Süleyman ismi, sırası ile ve bir arada ışık, ihtişam ve hakikat anlamına gelen 3 heceye bölünebilir. Sol-om-on şu halde Moriah dağının yamacındaki taştan tapınak, Süleyman tapınağı “Sonsuz Işığın Evi”nin dünyasal sembolüdür. Gizem öğretilerine göre Süleyman’ın 3 tapınağı vardır. Tıpkı 3 usta, 3 tanık, 3 dönüşüm çadırı olduğu gibi… İlk tapınak evrenin büyük evidir, bunun ortasında güneş “Sol” altın tahtında oturur. Zodiak’ın 12 burcu kalfalar olarak ışıldayan efendilerinin etrafında toplanır. Bu kozmik tapınağı 3 ışık; yıldızsal, güneşsel ve aysal ışıklar aydınlatır. Hiçbir dünyevi imparatorluğun, ihtişamına asla ulaşamayacağı ilâhi kral “Süleyman” gezegenlerden, aylardan asteroitlerden oluşan maiyeti ile uzayın topraklarında gururla dolaşır.
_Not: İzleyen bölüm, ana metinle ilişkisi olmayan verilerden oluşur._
Lemma pick_exec s len : forall l (C : Z -> Prop) best, Forall (fun a => is_Some (gl_intents s !! a)) l ->
  best_of s len C (fst <$> best) ->
  (forall a n, best = Some (a, n) -> exists i, gl_intents s !! a = Some i /\ it_size i = n) ->
  exists r, pick_intent l len best s = Ok (r, s) /\ best_of s len (fun a => C a \/ a ∈ l) r.
Proof.
  induction l as [|a l IH]; intros C best Hl Hb Hs.
  { exists (fst <$> best). split; [done|]. apply (best_ext _ _ C); [|done]. intros a. rewrite elem_of_nil. tauto. }
  apply Forall_cons in Hl as [[i Hi] Hl]. cbn [pick_intent]. unfold intent_of at 1, st_bind at 1. rewrite Hi.
  assert (Ext : forall r, best_of s len (fun b => (C b \/ b = a) \/ b ∈ l) r -> best_of s len (fun b => C b \/ b ∈ a :: l) r).
  { intros r. apply best_ext. intros b. rewrite elem_of_cons. tauto. }
  destruct ((len <=? it_size i) && negb (it_in_use i)) eqn:Ef.
  - assert (F : free_for s len a i) by (split; [done|]; destruct (it_in_use i); [lia|split; [lia|done]]).
    destruct (best_free s len C best a i Hb F Hs) as [B (k&Hk&Es)]. cbv zeta.
    set (best' := match best with None => (a, it_size i) | Some (b, size) => _ end) in *. destruct (best'.2 =? len) eqn:El.
    + exists (Some best'.1). split; [done|]. apply Ext. destruct B as (Hc&i'&Hi'&Hm). split; [by left|].
      exists i'. split; [done|]. intros b j _ (_&Hlen&_). destruct Hi' as [Hi' _]. assert (i' = k) as -> by congruence. lia.
    + destruct (IH (fun b => C b \/ b = a) (Some best') Hl B) as (r&E&Hr).
      * intros b n [= Hn]. rewrite Hn in Hk, Es. eauto.
      * exists r. split; [exact E|by apply Ext].
  - destruct (IH (fun b => C b \/ b = a) best Hl) as (r&E&Hr); [|done|].
    + apply best_skip; [done|]. intros j (Hj&Hle&Hu). assert (j = i) as -> by congruence. rewrite Hu in Ef. cbn in Ef. lia.
    + exists r. split; [exact E|by apply Ext].
Qed.

(** The intents of a channel are there. *)
Definition intents_there s (l : gmap Z Z) : Prop := forall id a, l !! id = Some a -> is_Some (gl_intents s !! a).

Definition take_state s (a : Z) (i : glink_core_rx_intent) : qcom_glink P :=
  gl_set_intents (<[a := it_set_in_use true i]> (gl_intents s)) s.

Lemma take_intent_exec s c k len : gl_channels s !! c = Some k -> intents_there s (ch_riids k) ->
  (exists id a i, ch_riids k !! id = Some a /\ free_for s len a i /\ take_intent c len s = Ok (Some a, take_state s a i) /\
     forall id' b j, ch_riids k !! id' = Some b -> free_for s len b j -> it_size i <= it_size j) \/
  (take_intent c len s = Ok (None, s) /\ forall id' b j, ch_riids k !! id' = Some b -> ~ free_for s len b j).
Proof.
  intros Hc Ht.
  assert (He : forall a, a ∈ snd <$> idr_entries (ch_riids k) <-> exists id, ch_riids k !! id = Some a).
  { intros a. rewrite list_elem_of_fmap. split.
    - intros ([id b]&->&Hx). exists id. by apply idr_entries_spec.
    - intros [id Hx]. exists (id, a). split; [done|]. by apply idr_entries_spec. }
  destruct (pick_exec s len (snd <$> idr_entries (ch_riids k)) (fun _ => False) None) as (r&E&Hr).
  - apply Forall_forall. intros a Ha. apply He in Ha as [id Hid]. by apply (Ht id).
  - by intros b j [].
  - done.
  - assert (Eo : take_intent c len s = match r with Some a => (upd_intent a (it_set_in_use true) ;;; st_ret (Some a)) s | None => Ok (None, s) end).
    { unfold take_intent, channel_of, st_bind at 1. rewrite Hc. rewrite (st_bind_ok _ _ _ _ _ E). by destruct r. }
    destruct r as [a|]; cbn in Hr.
    + left. destruct Hr as ([[]|Ha]&i&Hi&Hm). apply He in Ha as [id Hid]. exists id, a, i. split; [done|]. split; [done|]. split.
      * rewrite Eo. unfold upd_intent, intent_of, st_bind. destruct Hi as [Hi _]. by rewrite Hi.
      * intros id' b j Hb. apply Hm. right. apply He. eauto.
    + right. split; [done|]. intros id' b j Hb. apply Hr. right. apply He. eauto.
Qed.

(** ** Fragments on the wire *)
Definition sent_events (ms : list (list Z)) : list glink_event := concat (map (fun m => [Sent m; Kicked]) ms).
Definition sent_all (p' : P) (ms : list (list Z)) s : qcom_glink P :=
  gl_set_trace (gl_trace s ++ sent_events ms) (gl_set_pipe p' s).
Hiran etkin fiziksel ışığı temsil ederken Solomon görünmez, ama kadiri mutlak ruhanî, aklî ışığı temsil eder. İkinci sembol tapınak büyük evrensel evin suretinde yapılmış olan insan bedeni, yani küçük evdir.
“Bilmez misiniz?” diye sormuştu havari Pavlus; “Sizler Tanrı’nın tapınağısınız ve Tanrı’nın ruhu içinizde ikamet ediyor.” Üçüncü sembolik tapınak Soular’dır (ruhsal ev). O, görünmeyen yapıdır. Onu anlamak yüce bir sırdır. Bu elle tutulmaz anıtın gizemi, Aziz Pavlus tarafından tarif edilen “Soma Psuchicon” yani düğün kıyafetidir. İsrail’in yüksek rahiplerinin ihtişam cübbesi, Budist rahiplerin sarı cübbesi, Albert Pike’ın “Symbolism” kitabında bahsettiği mavi ve altın cübbedir. Görünmez ateşsi bir tözden çıkarılan ve alev alev altın bir metal olarak usta taş işçisi Hiram Abit tarafından kilden bir kalıba fiziksel bedene dökülen ruha “ergimiş deniz” denir. İnsan ruhunun tapınağı bilgelik, sevgi ve hizmeti temsil eden 3 usta tarafından inşa edilir.
Hayat yasasına göre inşa edildiği zaman, o, içinde ikamet ettiği kutsal yer haline gelir.
Soular tapınak gerçek kalıcı evdir. Onu yükseltip kalıba döken kişi de gerçek ustadır. Araştırmacı yazarlar Süleyman tapınağının evrensel tapınak ağın minyatür bir temsili olduğunu söylerler. Tapınak evrenin bir sembolü, bir tezahürüdür. Evrensel aydınlanmanın ruhu, zihinsel, ruhsal, ahlâki ve fiziksel olan Süleyman dünyadaki bir ulusun kralı olarak temsil edilmiştir. Bu isme sahip büyük kral gerçekten de bir tapınak inşa etmiş olsa da, bu hikâyeyi sadece tarihsel açıdan değerlendiren kişi gizli dehlizleri kapatan yığınları asla temizleyemeyecektir.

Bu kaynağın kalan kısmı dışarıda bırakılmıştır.